Coffee futures dipped further and closedbelow one dlr a pound for the first time in six years.
    Coffee for delivery in May ended at 99.28 cents a pound on
the New York Coffee, Sugar and Cocoa Exchange, down 0.76 cent
and the lowest price since August, 1981.
     Prices have fallen steadily since the International Coffee
Organization failed in February to reach an agreement
controlling exports by its members, and pressure was renewed
this week as the executive board of the organization met in
London without reopening debate on its export quotas.
    The executive board has limited its current discussions to
administrative matters and is set to adourn Thursday.
    Burdensome supplies have pressed the market down from 1.30
dlrs a pound in February, when the organization's discussions
aimed at re-establishing export quotas broke down.
    Sandra Kaul, a coffee analyst in New York with Shearson
Lehman Brothers, said supplies currently are at their high
point for the year because most producing nations have just
completed their harvests.
    In addition, she said, many of those nations are faced with
serious debt and need to sell coffee to raise capital.
    "This should keep substantial pressure on exporters to
undertake sales despite the drop in prices," she said.
    Further, U.S. demand could be sluggish because winter, the
period of greatest consumption, is ending.
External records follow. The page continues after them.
(** when a full list cannot grow, [list_add] loses the block of nodes:
    the list still has its head, and every later search leaves its memory. *)
Theorem list_add_no_memory realloc o l objects :
  list_holds l objects -> l_reserved l = kListNullNode -> objects <> [] ->
  realloc (l_mem l) (u32 (1 + u32 (l_capacity l + kListDefaultCapacity))) = None ->
  exists l', list_add realloc o l = Done (tt, l') /\
    forall test, list_find l' test = Fault OutOfBounds.
Proof.
  intros (added & res & C & <-) Hr Hne Er. pose proof (lc_added _ _ _ C) as Ha.
  exists (set_l_mem ∅ l). split.
  - unfold list_add. rewrite bind_get, Hr, Z.eqb_refl.
    rewrite bind_assoc, (bind_done _ _ _ _ _ (list_reserve_fails realloc _ l Er)). done.
  - intros test. unfold list_find. cbn [set_l_mem l_mem l_head find_from].
    rewrite (dseg_null_first _ _ _ _ _ Ha), bool_decide_false by (by intros ->). done.
Qed.

(** *** Concrete instances *)

(** A [realloc] that keeps the old nodes and leaves the new ones as it
    likes. *)
Definition grow (old : gmap Z list_node_s) (n : Z) : option (gmap Z list_node_s) :=
  Some (list_to_map ((fun i => (i, default (mkListNode 99 99 99) (old !! i))) <$> seqZ 0 n)).

Lemma grow_some old n : grow old n <> None.
Proof. discriminate. Defined.

Lemma grow_keeps : realloc_keeps grow.
Proof.
  intros old n new Hn [= <-].
  assert (E : forall i, 0 <= i < n ->
    (list_to_map ((fun i => (i, default (mkListNode 99 99 99) (old !! i))) <$> seqZ 0 n)
      : gmap Z list_node_s) !! i = Some (default (mkListNode 99 99 99) (old !! i))).
  { intros i Hi. apply elem_of_list_to_map_1.
    - rewrite <- list_fmap_compose. cbn. rewrite list_fmap_id. apply NoDup_seqZ.
    - apply list_elem_of_fmap. exists i. split; [done|]. apply elem_of_seqZ. lia. }
  split.
  - intros i. split; [|intros Hi; rewrite E by done; by eexists].
    intros [x Hx]. apply elem_of_list_to_map_2, list_elem_of_fmap in Hx as (j & [= -> _] & Hj).
    apply elem_of_seqZ in Hj. lia.
  - intros i x Hi Hx. by rewrite E, Hx.
Defined.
Prices could fall
another 10 to 15 cents a pound, analysts said.
    Gold futures retreated from modest early gains and closed
steady while silver prices rallied on the Commodity Exchange in
New York.
    The increase in U.S. banks' prime rates prompted concern
about renewed inflation but the strength of the U.S. dollar
discouraged new buying.
    "The market is getting mixed signals and it doesn't know
which way to go," one analyst said.
    Cattle futures posted new highs on the Chicago Mercantile
Exchange, while live hogs rallied from early losses and frozen
pork bellies finished sharply lower.
    Cattle prices continued to draw support from the winter
storm that swept the Plains states, leaving animals stranded in
snowbound fields and feed lots in miserable condition.
    Live hogs were pressured early by the Agriculture
Department's report Tuesday that producers expanded their
breeding herds more than the market expected last quarter.
Prices recovered to keep pace with higher cash prices.
    Frozen pork bellies fell sharply on the outlook for greater
production and closed with limit losses.
    Soybean futures posted sharp gains on the Chicago Board of
Trade, while corn and wheat were lower.
    Soybeans rallied in response to Tuesday's USDA report that
farmers intend to plant 56.9 mln acres this year, down from
61.5 mln planted last year.
    Corn prices were pressured by the outlook for 67.6 mln
acres of corn, which is down from last year's 76.7 mln acres,
but was larger than analysts expected.